■ Assignment ■
Please give back word for word the lines of the material below between the line containing "assert (Hfree : forall" and the line containing "lia. by rewrite (proj2 (Z.ltb_ge", inclusive.

----------

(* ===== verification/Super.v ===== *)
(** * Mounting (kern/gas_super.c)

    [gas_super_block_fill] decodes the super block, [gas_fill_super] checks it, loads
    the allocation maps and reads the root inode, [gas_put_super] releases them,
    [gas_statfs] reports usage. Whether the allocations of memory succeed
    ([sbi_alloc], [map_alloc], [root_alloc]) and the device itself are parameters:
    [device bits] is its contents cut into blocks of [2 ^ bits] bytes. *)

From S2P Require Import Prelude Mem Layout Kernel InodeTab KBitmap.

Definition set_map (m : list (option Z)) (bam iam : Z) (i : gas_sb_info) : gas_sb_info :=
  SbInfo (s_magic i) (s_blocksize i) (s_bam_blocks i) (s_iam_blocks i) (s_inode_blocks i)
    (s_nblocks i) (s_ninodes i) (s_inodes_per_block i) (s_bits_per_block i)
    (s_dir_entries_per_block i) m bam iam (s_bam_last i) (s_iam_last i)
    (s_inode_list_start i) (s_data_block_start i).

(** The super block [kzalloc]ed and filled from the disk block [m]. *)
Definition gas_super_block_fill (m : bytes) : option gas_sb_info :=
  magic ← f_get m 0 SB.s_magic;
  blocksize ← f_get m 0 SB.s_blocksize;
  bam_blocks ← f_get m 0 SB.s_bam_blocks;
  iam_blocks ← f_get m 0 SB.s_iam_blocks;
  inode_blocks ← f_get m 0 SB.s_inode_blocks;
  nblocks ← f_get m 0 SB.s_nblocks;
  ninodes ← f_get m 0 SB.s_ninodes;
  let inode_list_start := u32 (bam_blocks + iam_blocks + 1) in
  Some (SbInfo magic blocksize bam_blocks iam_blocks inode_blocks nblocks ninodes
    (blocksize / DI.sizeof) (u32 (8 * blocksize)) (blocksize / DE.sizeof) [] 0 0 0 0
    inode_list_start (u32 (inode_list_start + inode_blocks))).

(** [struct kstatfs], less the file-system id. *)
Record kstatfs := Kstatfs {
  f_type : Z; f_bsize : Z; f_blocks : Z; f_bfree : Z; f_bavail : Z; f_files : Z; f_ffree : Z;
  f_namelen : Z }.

----------

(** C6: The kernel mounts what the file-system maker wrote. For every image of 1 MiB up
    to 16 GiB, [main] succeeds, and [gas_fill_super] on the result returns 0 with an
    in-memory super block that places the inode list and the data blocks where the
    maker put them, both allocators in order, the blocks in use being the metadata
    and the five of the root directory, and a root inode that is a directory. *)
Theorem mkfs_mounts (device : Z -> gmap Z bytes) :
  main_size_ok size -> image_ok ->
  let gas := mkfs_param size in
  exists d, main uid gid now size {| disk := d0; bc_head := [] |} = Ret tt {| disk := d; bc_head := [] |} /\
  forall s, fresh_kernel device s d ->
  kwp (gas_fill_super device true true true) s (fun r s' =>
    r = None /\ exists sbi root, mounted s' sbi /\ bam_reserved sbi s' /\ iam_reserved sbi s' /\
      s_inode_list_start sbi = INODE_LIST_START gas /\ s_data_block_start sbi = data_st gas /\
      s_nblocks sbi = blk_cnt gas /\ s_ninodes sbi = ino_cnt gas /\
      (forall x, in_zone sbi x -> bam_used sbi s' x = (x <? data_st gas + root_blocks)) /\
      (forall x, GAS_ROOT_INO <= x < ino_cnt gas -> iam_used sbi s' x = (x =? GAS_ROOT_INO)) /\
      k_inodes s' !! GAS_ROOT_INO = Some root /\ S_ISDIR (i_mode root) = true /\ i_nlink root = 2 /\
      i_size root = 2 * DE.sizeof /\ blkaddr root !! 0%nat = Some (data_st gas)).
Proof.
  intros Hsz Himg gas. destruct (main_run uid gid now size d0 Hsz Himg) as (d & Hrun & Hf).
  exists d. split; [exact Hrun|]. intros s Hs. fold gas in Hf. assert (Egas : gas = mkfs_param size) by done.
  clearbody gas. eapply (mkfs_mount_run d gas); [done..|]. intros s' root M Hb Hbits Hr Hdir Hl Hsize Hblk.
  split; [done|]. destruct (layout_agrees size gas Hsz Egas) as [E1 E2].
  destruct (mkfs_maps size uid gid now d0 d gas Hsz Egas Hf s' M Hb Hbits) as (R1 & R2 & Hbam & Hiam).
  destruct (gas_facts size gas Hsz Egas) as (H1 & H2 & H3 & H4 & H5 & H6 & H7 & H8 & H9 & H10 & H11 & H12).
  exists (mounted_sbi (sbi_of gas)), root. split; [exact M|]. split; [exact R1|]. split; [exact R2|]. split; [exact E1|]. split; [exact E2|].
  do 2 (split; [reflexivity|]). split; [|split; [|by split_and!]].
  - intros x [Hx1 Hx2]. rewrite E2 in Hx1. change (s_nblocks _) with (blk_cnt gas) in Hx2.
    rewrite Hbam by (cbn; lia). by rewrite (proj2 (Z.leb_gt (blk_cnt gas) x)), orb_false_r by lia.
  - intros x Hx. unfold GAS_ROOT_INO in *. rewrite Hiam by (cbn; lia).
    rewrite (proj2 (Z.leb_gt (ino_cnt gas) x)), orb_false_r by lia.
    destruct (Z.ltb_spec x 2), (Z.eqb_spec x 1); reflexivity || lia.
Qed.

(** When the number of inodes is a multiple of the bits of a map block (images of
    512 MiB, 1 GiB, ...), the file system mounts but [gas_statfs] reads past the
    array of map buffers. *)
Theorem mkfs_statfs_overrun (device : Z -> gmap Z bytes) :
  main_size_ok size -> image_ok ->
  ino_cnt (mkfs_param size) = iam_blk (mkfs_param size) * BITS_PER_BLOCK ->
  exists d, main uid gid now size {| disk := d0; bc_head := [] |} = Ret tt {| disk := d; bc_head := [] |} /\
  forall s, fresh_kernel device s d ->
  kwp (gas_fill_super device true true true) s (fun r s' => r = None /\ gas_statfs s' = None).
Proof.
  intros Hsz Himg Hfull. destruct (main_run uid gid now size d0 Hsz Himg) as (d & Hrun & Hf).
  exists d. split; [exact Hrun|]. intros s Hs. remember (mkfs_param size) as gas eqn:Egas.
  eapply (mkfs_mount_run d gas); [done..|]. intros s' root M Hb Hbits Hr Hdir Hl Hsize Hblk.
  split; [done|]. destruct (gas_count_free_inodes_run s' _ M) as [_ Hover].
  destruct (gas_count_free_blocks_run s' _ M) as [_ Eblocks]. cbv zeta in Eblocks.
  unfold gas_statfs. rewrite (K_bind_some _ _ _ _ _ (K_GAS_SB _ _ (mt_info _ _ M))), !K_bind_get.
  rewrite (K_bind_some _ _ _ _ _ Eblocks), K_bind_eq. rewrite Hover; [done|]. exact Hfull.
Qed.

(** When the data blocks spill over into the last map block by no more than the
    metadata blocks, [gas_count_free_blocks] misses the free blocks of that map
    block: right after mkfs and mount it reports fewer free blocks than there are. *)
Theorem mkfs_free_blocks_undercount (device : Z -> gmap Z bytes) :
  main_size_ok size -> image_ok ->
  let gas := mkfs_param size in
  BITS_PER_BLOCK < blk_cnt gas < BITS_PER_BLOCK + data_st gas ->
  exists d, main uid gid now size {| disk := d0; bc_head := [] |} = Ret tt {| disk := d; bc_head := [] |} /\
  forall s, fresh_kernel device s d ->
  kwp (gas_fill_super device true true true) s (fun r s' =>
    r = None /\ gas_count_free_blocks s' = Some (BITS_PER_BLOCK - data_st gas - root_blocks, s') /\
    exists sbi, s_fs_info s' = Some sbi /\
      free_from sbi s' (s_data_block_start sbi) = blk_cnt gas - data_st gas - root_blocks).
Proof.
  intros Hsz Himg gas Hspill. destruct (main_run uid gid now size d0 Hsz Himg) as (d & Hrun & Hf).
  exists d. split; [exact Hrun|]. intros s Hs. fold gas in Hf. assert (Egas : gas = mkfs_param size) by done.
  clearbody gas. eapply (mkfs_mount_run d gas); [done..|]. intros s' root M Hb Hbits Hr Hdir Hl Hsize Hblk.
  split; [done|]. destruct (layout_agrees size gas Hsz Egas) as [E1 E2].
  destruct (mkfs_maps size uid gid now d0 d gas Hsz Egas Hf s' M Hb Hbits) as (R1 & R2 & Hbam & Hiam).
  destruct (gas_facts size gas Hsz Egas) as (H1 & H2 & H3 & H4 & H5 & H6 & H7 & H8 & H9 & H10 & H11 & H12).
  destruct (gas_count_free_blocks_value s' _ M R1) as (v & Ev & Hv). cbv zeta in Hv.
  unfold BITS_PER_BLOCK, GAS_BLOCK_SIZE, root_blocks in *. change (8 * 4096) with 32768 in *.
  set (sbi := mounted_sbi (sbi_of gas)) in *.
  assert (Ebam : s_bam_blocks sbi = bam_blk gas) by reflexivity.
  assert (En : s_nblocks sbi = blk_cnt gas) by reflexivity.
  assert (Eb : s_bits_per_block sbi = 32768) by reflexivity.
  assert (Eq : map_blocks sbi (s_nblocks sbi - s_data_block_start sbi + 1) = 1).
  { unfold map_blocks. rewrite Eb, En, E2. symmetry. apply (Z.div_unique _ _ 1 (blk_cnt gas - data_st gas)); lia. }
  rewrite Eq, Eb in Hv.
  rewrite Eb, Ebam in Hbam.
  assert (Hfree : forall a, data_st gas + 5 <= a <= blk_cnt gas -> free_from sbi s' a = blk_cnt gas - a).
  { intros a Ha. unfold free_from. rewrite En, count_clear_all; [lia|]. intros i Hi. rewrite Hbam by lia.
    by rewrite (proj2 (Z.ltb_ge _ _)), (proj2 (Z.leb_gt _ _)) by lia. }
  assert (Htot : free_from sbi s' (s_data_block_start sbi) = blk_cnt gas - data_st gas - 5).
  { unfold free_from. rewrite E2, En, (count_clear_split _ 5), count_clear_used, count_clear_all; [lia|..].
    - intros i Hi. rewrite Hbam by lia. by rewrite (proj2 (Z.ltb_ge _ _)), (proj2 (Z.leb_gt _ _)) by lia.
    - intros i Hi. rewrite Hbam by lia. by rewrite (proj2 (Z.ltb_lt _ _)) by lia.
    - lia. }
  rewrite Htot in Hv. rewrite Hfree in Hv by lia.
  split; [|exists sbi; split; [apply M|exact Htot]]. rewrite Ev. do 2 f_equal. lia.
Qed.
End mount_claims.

----------

■ Output of the exercise ■
  assert (Hfree : forall a, data_st gas + 5 <= a <= blk_cnt gas -> free_from sbi s' a = blk_cnt gas - a).
  { intros a Ha. unfold free_from. rewrite En, count_clear_all; [lia|]. intros i Hi. rewrite Hbam by lia.
    by rewrite (proj2 (Z.ltb_ge _ _)), (proj2 (Z.leb_gt _ _)) by lia. }
  assert (Htot : free_from sbi s' (s_data_block_start sbi) = blk_cnt gas - data_st gas - 5).
  { unfold free_from. rewrite E2, En, (count_clear_split _ 5), count_clear_used, count_clear_all; [lia|..].
    - intros i Hi. rewrite Hbam by lia. by rewrite (proj2 (Z.ltb_ge _ _)), (proj2 (Z.leb_gt _ _)) by lia.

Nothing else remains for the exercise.